Dempsey v. Denman
Decision Date | 02 December 1983 |
Citation | 442 So.2d 63 |
Parties | Jerome V. DEMPSEY v. Robert R. DENMAN. 82-485. |
Court | Alabama Supreme Court |
Jack W. Smith of Smith & Smith, Dothan, for appellant.
James F. Martin of Martin & Brackin, Dothan, for appellee.
Dempsey appeals from a judgment of the circuit court dismissing his counterclaim. We affirm.
The facts of this case are that on July 30, 1982, the plaintiff, Robert R. Denman, filed a complaint in the Circuit Court of Houston County, Alabama, alleging malicious prosecution arising out of the arrest of Denman on or about the 28th day of October, 1981, on a warrant obtained by the defendant, Jerome V. Dempsey.
Dempsey filed an answer to the complaint and a counterclaim alleging abuse of legal process. This counterclaim stated, in part:
Denman moved to dismiss Dempsey's counterclaim for failure to state a claim upon which relief could be granted. The court dismissed the counterclaim. Dempsey then filed an amended counterclaim based on abuse of legal process, which averred, in part:
Denman moved to dismiss each count of Dempsey's amended counterclaim on the grounds that none of the statements of the counterclaims stated a cause of action upon which relief would be granted; that in the juvenile proceedings Dempsey was not involved as a party; that no legal process was instigated concerning the carrying of a pistol by Dempsey's wife; and, on the matter of the suit for a right of way, that an action is described that does not say any more about the bringing of that action than that it was brought to harass, embarrass, humiliate and cause Dempsey great expense.

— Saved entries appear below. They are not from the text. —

(** * Deolang: the grid interpreter, embedded and verified

    The development follows the Python sources: [GridMap]
    (deolang/gridmap.py, also embedded in deolangc.py) and [Interpreter]
    (the class body embedded in deolangc.py).  Python objects mutated in
    place become explicit state passing; Python exceptions become an
    error result carrying the state reached when the exception left the
    code. *)

From Stdlib Require Import ZArith Ascii String DecimalString.
From stdpp Require Import base tactics option list gmap.

Local Open Scope Z_scope.

(** ** Python values used by the interpreter *)

(** A Python [str] is a sequence of Unicode code points. *)
Definition pystr := list Z.

Inductive exn :=
  | ValueError | TypeError | IndexError | KeyError
  | AttributeError | OverflowError | OSError | CallbackError.

#[global] Instance exn_eq_dec : EqDecision exn.
Proof. solve_decision. Defined.

(** [ord s]: the code point of a one-character string; [TypeError]
    for every other length. *)
Definition ord (s : pystr) : exn + Z :=
  match s with
  | [c] => inr c
  | _ => inl TypeError
  end.

(** [chr v]: [ValueError] outside [range(0x110000)], [OverflowError]
    when [v] does not fit a C int. *)
Definition chr (v : Z) : exn + pystr :=
  if (0 <=? v) && (v <? 1114112) then inr [v]
  else if (-2147483648 <=? v) && (v <=? 2147483647) then inl ValueError
  else inl OverflowError.

(** [str(n)] for an integer: its decimal representation (the cap on
    the number of digits that recent CPython versions put on this
    conversion is not modelled). *)
Definition str_of_int (z : Z) : pystr :=
  map (fun a => Z.of_N (N_of_ascii a))
      (list_ascii_of_string (NilZero.string_of_int (Z.to_int z))).

(** Truth value of a string: non-empty. *)
Definition truthy (s : pystr) : bool :=
  match s with [] => false | _ => true end.

(** [a in b] for strings: [a] occurs as a substring of [b]; the empty
    string occurs in every string. *)
Fixpoint is_prefix (a b : pystr) : bool :=
  match a, b with
  | [], _ => true
  | _ :: _, [] => false
  | c :: a', d :: b' => (c =? d) && is_prefix a' b'
  end.

Fixpoint str_in (a b : pystr) : bool :=
  is_prefix a b ||
  match b with
  | [] => false
  | _ :: b' => str_in a b'
  end.

(** Python indexing of a sequence of length [len]: negative indices
    count from the end; [None] is [IndexError]. *)
Definition py_index (len : nat) (i : Z) : option nat :=
  if (0 <=? i) && (i <? Z.of_nat len) then Some (Z.to_nat i)
  else if (- Z.of_nat len <=? i) && (i <? 0) then Some (Z.to_nat (Z.of_nat len + i))
  else None.

Definition getitem {A} (l : list A) (i : Z) : option A :=
  n ← py_index (length l) i; l !! n.

Definition setitem {A} (l : list A) (i : Z) (v : A) : option (list A) :=
  n ← py_index (length l) i; Some (<[n:=v]> l).

(** [l.pop()]: the last element and the rest; [None] on an empty list
    ([IndexError]). *)
Definition pop {A} (l : list A) : option (A * list A) :=
  match reverse l with
  | [] => None
  | v :: r => Some (v, reverse r)
  end.

(** [l.pop(0)]. *)
Definition pop0 {A} (l : list A) : option (A * list A) :=
  match l with
  | [] => None
  | v :: r => Some (v, r)
  end.

(** [s.splitlines()]: the line boundaries of Python's [str.splitlines];
    a carriage return directly followed by a line feed is one
    boundary.  [cur] is the current line reversed, [skip_lf] records
    that the previous character was a carriage return. *)
Definition is_linebreak (c : Z) : bool :=
  bool_decide (c ∈ [10; 11; 12; 13; 28; 29; 30; 133; 8232; 8233]).

Fixpoint splitlines_aux (cur : pystr) (skip_lf : bool) (s : pystr) : list pystr :=
  match s with
  | [] => if truthy cur then [reverse cur] else []
  | c :: rest =>
      if skip_lf && (c =? 10) then splitlines_aux cur false rest
      else if is_linebreak c then reverse cur :: splitlines_aux [] (c =? 13) rest
      else splitlines_aux (c :: cur) false rest
  end.

Definition splitlines (s : pystr) : list pystr := splitlines_aux [] false s.

(** [line.rstrip('\n')]. *)
Fixpoint drop_lf (s : pystr) : pystr :=
  match s with
  | c :: s' => if c =? 10 then drop_lf s' else s
  | [] => []
  end.

Definition rstrip_nl (s : pystr) : pystr := reverse (drop_lf (reverse s)).

(** String literals of the source, as code points. *)
Definition lit (s : string) : pystr :=
  map (fun a => Z.of_N (N_of_ascii a)) (list_ascii_of_string s).

(** ** The world outside the interpreter

    What one step may consult outside the interpreter object: the
    Unicode tables of the Python runtime beyond ASCII, the standard
    output stream, the clock, the random generator, the answer of the
    host's input callback and the file system. *)
Inductive callback_answer :=
  | AnsStr (s : pystr)      (* isinstance(val, str) *)
  | AnsInt (n : Z)          (* isinstance(val, int) *)
  | AnsOther                (* any other value, e.g. None *)
  | AnsRaise.               (* the callback raised *)

Record World := {
  unicode_isdigit : Z -> bool;        (* str.isdigit of a non-ASCII character *)
  unicode_decimal : Z -> option Z;    (* int() of a non-ASCII character *)
  stdout_accepts : pystr -> bool;     (* sys.stdout.write succeeds *)
  sleep_overflows : Z -> bool;        (* time.sleep(n) overflows, n >= 0 *)
  now : Z;                            (* int(time.time()) *)
  random_pick : nat;                  (* index drawn by random.choice *)
  answer : callback_answer;           (* what built_in_input() does *)
  files : pystr -> option (option (list pystr))
    (* None: os.path.exists is false; Some None: open or read raises;
       Some (Some lines): what readlines returns *)
}.

(** [c.isdigit()] and [int(c)] for one character: decided here on ASCII,
    left to the runtime's tables above it. *)
Definition isdigit1 (w : World) (c : Z) : bool :=
  if c <? 128 then (48 <=? c) && (c <=? 57) else unicode_isdigit w c.

Definition int1 (w : World) (c : Z) : option Z :=
  if c <? 128 then (if (48 <=? c) && (c <=? 57) then Some (c - 48) else None)
  else unicode_decimal w c.

Definition isdigit (w : World) (s : pystr) : bool :=
  truthy s && forallb (isdigit1 w) s.

(** [int(s)] on a string of decimal digits; [ValueError] otherwise. *)
Definition int_of_str (w : World) (s : pystr) : exn + Z :=
  match s with
  | [] => inl ValueError
  | _ =>
    match foldl (fun acc c => a ← acc; d ← int1 w c; Some (a * 10 + d)) (Some 0) s with
    | Some n => inr n
    | None => inl ValueError
    end
  end.

(** Result of a Python call: a value, or an exception that left it. *)
Inductive res (A : Type) :=
  | Ok (a : A)
  | Err (e : exn).
Arguments Ok {A} a.
Arguments Err {A} e.

(** ** GridMap (deolang/gridmap.py) *)
Module GridMap.

(** [rows] and [cols] are only ever assigned a [len(...)]. *)
Record t := { _map : list (list pystr); rows : nat; cols : nat }.

Definition width0 (m : list (list pystr)) : nat :=
  match m with
  | row0 :: _ => length row0
  | [] => 0%nat
  end.

(** [m[i][j] = v] with Python indexing; [None] is [IndexError]. *)
Definition setitem2 (m : list (list pystr)) (i j : Z) (v : pystr)
  : option (list (list pystr)) :=
  row ← getitem m i; row' ← setitem row j v; setitem m i row'.

(** The body of [__init__] once [lines] is known. *)
Definition fill_row (m : list (list pystr)) (r : nat) (row : pystr) : list (list pystr) :=
  foldl (fun m rc => alter (<[rc.1 := [rc.2]]>) r m) m (imap (fun c ch => (c, ch)) row).

Definition of_lines (lines : list pystr) : t :=
  let raw_grid := map rstrip_nl lines in
  let rows := length raw_grid in
  let cols := foldr Nat.max 0%nat (map length raw_grid) in
  let blank := replicate rows (replicate cols ([] : pystr)) in
  {| _map := foldl (fun m rr => fill_row m rr.1 rr.2) blank
                   (imap (fun r row => (r, row)) raw_grid);
     rows := rows; cols := cols |}.

(** [GridMap(file=..., content=...)]. *)
Definition init (w : World) (file content : option pystr) : res t :=
  match content with
  | Some (c :: cs) => Ok (of_lines (splitlines (c :: cs)))
  | _ =>
    match file with
    | Some (c :: cs) =>
      match files w (c :: cs) with
      | Some (Some lines) => Ok (of_lines lines)
      | Some None => Err OSError         (* exists, cannot be read *)
      | None => Err ValueError           (* os.path.exists is false *)
      end
    | _ => Err ValueError
    end
  end.

Definition get_map (g : t) : list (list pystr) := _map g.

Definition get_item (g : t) (x y : Z) : pystr :=
  if (0 <=? y) && (y <? Z.of_nat (length (_map g))) then
    let row := default [] (_map g !! Z.to_nat y) in
    if (0 <=? x) && (x <? Z.of_nat (length row)) then default [] (row !! Z.to_nat x)
    else []
  else [].

Definition _ensure_size (g : t) (w h : Z) : t :=
  let current_h := length (_map g) in
  let current_w := width0 (_map g) in
  let m1 := if Z.of_nat current_h <? h
            then _map g ++ replicate (Z.to_nat (h - Z.of_nat current_h))
                                       (replicate current_w ([] : pystr))
            else _map g in
  let m2 := if Z.of_nat current_w <? w
            then map (fun row => row ++ replicate (Z.to_nat (w - Z.of_nat (length row)))
                                                     ([] : pystr)) m1
            else m1 in
  {| _map := m2; rows := length m2; cols := width0 m2 |}.

(** [set_item]: the grid afterwards, and the [IndexError] of the final
    store when the row is too short (the grid has been grown by
    then). *)
Definition set_item (g : t) (x y : Z) (char : pystr) : res unit * t :=
  if (x <? 0) || (y <? 0) then (Ok (), g)
  else
    let g' := _ensure_size g (x + 1) (y + 1) in
    match setitem2 (_map g') y x char with
    | Some m => (Ok (), {| _map := m; rows := rows g'; cols := cols g' |})
    | None => (Err IndexError, g')
    end.

(** One iteration of the inner loop of [merge_grid]; [acc] carries the
    exception that stopped the loops, if any. *)
Definition merge_cell (other_map : list (list pystr)) (x_offset y_offset : Z)
    (acc : option exn * list (list pystr)) (rc : nat * nat)
  : option exn * list (list pystr) :=
  match acc with
  | (Some _, _) => acc
  | (None, m) =>
    match other_map !! rc.1 ≫= (fun row => row !! rc.2) with
    | None => (Some IndexError, m)
    | Some val =>
      if truthy val then
        match setitem2 m (Z.of_nat rc.1 + y_offset) (Z.of_nat rc.2 + x_offset) val with
        | Some m' => (None, m')
        | None => (Some IndexError, m)
        end
      else acc
    end
  end.

Definition merge_grid (wld : World) (g : t) (other_grid_file : pystr)
    (x_offset y_offset : Z) : bool * t :=
  match init wld (Some other_grid_file) None with
  | Err _ => (false, g)
  | Ok other =>
    let other_map := get_map other in
    let h := length other_map in
    let w := width0 other_map in
    let g1 := _ensure_size g (x_offset + Z.of_nat w) (y_offset + Z.of_nat h) in
    let cells := r ← seq 0 h; c ← seq 0 w; [(r, c)] in
    let '(e, m) := foldl (merge_cell other_map x_offset y_offset) (None, _map g1) cells in
    (bool_decide (e = None), {| _map := m; rows := rows g1; cols := cols g1 |})
  end.

(** [__len__]. *)
Definition len (g : t) : nat := (rows g * cols g)%nat.

(** Every row has the same length: what the constructor builds and
    every write keeps. *)
Definition uniform (g : t) : Prop :=
  Forall (fun row => length row = width0 (_map g)) (_map g).

End GridMap.

(** ** Constant tables (CONSTANTS_SRC) *)

(** A Python dict literal, in insertion order. *)
Fixpoint dict_get {K V} `{EqDecision K} (d : list (K * V)) (k : K) : option V :=
  match d with
  | [] => None
  | (k', v) :: d' => if decide (k' = k) then Some v else dict_get d' k
  end.

Definition dict_values {K V} (d : list (K * V)) : list V := map snd d.

Definition DIRECTIONS : list (pystr * (Z * Z)) :=
  [ (lit "^", (0, -1)); (lit ">", (1, 0)); (lit "<", (-1, 0)); (lit "V", (0, 1)) ].

Definition TURN_RIGHT : list ((Z * Z) * (Z * Z)) :=
  [ ((0, -1), (1, 0)); ((1, 0), (0, 1)); ((-1, 0), (0, -1)); ((0, 1), (-1, 0)) ].

Definition TURN_LEFT : list ((Z * Z) * (Z * Z)) :=
  [ ((0, -1), (-1, 0)); ((1, 0), (0, -1)); ((-1, 0), (0, 1)); ((0, 1), (1, 0)) ].

(** ** Interpreter (INTERPRETER_SRC_RAW) *)
Module Interpreter.

(** What the attribute [built_in_input] can hold: [None], the host's
    callable, or the boolean that [set_input] stores. *)
Inductive pyobj :=
  | PyNone
  | PyCallable
  | PyBool (b : bool).

Definition obj_truthy (o : pyobj) : bool :=
  match o with
  | PyNone => false
  | PyCallable => true
  | PyBool b => b
  end.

The circuit court entered a final order dismissing each count of the counterclaim on June 24, 1983. Dempsey appealed to this court from that order, alleging that the amended counterclaim did state a good and valid cause of action within the meaning of A.R.C.P. 8(a) and, further, that the court erred in dismissing the amended counterclaim without a hearing on the motion to dismiss and without considering affidavits or other verified evidence. We do not agree.
A.R.C.P. 8(a)(1) requires that a pleading set forth "a short and plain statement of the claim showing that the pleader is entitled to relief." Under this rule the prime purpose of pleadings is to give notice. Fraternal Order of Police, Strawberry Lodge # 40 v. Entrekin, 294 Ala. 201, 314 So.2d 663 (1975). A.R.C.P. 8(a)(1) interacts with A.R.C.P. 12(b)(6), which permits dismissal of a complaint, or counterclaim, for "failure to state a claim upon which relief can be granted."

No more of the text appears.